Stored data entries
BEGIN

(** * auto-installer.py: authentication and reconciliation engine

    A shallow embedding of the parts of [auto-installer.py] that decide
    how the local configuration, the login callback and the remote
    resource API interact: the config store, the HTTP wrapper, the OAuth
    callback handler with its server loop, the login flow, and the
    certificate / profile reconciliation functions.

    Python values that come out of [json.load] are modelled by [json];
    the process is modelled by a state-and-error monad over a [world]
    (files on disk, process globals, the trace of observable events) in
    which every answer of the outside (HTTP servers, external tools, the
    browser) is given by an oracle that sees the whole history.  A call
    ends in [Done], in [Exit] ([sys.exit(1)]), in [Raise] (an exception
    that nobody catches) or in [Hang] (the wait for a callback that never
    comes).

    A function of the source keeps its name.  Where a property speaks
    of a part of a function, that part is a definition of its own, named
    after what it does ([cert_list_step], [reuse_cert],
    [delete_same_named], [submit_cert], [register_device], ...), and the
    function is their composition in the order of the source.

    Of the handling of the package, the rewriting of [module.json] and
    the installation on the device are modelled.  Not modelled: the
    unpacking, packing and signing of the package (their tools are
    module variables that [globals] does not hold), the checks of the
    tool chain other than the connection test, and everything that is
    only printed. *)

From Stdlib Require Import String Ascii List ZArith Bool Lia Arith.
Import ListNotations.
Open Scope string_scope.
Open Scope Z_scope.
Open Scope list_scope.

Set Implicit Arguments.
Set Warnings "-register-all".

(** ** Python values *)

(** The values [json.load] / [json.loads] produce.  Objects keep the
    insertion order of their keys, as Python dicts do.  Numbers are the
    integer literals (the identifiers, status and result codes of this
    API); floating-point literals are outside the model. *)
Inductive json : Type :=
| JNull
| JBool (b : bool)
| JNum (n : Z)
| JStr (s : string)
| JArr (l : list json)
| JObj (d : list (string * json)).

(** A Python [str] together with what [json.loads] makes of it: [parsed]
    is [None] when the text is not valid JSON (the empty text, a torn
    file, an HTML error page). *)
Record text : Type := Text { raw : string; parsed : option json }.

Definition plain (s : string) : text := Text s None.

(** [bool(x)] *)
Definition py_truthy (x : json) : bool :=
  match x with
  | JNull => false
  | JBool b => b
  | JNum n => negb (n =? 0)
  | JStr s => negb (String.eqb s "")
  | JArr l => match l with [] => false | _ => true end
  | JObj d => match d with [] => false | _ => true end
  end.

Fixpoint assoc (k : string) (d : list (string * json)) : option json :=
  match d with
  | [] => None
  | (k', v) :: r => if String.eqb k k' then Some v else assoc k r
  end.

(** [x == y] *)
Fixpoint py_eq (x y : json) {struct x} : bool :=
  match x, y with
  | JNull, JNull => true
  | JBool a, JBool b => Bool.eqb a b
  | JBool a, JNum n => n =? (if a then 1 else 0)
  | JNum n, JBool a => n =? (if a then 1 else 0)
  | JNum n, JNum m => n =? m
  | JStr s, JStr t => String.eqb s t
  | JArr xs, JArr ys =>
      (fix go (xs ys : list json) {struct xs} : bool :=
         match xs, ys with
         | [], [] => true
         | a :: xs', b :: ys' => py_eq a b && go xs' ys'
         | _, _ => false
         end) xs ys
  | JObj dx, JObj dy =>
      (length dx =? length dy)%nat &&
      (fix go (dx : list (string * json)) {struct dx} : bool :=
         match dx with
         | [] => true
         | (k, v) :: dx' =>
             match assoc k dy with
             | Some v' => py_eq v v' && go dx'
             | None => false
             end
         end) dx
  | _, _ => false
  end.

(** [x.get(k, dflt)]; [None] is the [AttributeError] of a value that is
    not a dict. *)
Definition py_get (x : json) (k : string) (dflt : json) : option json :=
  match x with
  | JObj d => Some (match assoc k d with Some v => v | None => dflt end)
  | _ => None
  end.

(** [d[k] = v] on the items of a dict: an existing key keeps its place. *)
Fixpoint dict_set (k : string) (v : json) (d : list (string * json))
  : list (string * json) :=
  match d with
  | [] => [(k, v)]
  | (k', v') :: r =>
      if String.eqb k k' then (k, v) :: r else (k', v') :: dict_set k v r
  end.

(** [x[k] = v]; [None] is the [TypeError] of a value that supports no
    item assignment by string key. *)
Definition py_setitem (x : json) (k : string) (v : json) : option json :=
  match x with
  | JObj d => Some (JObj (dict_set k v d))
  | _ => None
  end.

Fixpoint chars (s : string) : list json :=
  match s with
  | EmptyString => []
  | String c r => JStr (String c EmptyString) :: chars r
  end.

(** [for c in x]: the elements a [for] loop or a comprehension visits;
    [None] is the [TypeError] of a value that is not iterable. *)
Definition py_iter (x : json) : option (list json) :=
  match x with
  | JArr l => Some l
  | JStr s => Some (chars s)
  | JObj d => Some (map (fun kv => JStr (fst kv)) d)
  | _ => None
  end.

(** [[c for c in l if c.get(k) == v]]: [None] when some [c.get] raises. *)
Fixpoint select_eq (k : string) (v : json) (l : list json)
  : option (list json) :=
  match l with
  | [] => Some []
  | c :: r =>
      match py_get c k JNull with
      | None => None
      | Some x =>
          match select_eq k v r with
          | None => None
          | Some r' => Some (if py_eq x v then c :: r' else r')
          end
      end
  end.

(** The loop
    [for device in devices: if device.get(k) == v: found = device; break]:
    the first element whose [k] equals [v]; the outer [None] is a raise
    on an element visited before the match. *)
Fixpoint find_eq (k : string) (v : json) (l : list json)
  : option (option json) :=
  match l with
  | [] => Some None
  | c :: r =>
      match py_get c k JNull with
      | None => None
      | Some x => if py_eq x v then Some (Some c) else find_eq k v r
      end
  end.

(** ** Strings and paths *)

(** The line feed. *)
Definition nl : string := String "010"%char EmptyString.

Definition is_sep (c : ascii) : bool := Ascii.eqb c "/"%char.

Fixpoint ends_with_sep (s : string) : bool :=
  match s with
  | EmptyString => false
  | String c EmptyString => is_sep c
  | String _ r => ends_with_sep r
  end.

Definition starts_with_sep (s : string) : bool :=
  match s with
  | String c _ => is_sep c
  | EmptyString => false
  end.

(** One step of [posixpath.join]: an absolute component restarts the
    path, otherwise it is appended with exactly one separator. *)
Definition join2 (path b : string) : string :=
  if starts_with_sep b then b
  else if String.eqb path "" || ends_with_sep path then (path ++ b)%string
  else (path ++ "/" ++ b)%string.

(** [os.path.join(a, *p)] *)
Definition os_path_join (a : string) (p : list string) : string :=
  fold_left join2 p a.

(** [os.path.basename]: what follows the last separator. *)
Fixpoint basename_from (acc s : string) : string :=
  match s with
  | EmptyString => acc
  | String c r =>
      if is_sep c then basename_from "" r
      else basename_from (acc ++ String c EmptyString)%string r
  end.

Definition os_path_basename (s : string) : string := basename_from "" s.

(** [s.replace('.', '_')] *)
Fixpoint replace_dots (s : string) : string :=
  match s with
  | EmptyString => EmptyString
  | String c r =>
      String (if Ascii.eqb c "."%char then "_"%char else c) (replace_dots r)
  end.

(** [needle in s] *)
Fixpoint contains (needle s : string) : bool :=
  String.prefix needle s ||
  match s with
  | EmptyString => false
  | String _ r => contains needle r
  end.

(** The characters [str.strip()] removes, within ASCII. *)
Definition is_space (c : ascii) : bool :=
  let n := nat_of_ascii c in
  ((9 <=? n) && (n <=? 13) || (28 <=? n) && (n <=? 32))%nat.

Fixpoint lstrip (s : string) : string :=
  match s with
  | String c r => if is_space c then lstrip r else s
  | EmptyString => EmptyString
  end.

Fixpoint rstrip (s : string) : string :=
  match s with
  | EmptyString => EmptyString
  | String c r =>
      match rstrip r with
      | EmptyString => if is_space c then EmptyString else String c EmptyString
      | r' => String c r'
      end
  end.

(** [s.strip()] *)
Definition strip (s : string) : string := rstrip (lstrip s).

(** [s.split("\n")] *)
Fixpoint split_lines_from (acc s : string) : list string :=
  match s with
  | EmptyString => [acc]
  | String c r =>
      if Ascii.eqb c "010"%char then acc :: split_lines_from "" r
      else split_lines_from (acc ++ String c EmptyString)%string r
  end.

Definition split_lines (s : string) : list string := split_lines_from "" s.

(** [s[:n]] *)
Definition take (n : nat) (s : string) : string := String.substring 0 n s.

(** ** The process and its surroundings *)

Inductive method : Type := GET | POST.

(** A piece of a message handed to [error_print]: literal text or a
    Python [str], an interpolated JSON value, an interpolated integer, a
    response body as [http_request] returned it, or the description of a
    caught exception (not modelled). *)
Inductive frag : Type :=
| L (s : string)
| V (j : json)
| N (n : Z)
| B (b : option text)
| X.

END

About this task | Only the lines above starting with the one with "match select_eq k v r with" and going through the one with "path, otherwise it" are to be copied, word for word and with both ends kept.

Result of this task |
          match select_eq k v r with
          | None => None
          | Some r' => Some (if py_eq x v then c :: r' else r')
          end
      end
  end.

(** The loop
    [for device in devices: if device.get(k) == v: found = device; break]:
    the first element whose [k] equals [v]; the outer [None] is a raise
    on an element visited before the match. *)
Fixpoint find_eq (k : string) (v : json) (l : list json)
  : option (option json) :=
  match l with
  | [] => Some None
  | c :: r =>
      match py_get c k JNull with
      | None => None
      | Some x => if py_eq x v then Some (Some c) else find_eq k v r
      end
  end.

(** ** Strings and paths *)

(** The line feed. *)
Definition nl : string := String "010"%char EmptyString.

Definition is_sep (c : ascii) : bool := Ascii.eqb c "/"%char.

Fixpoint ends_with_sep (s : string) : bool :=
  match s with
  | EmptyString => false
  | String c EmptyString => is_sep c
  | String _ r => ends_with_sep r
  end.

Definition starts_with_sep (s : string) : bool :=
  match s with
  | String c _ => is_sep c
  | EmptyString => false
  end.

(** One step of [posixpath.join]: an absolute component restarts the
    path, otherwise it is appended with exactly one separator. *)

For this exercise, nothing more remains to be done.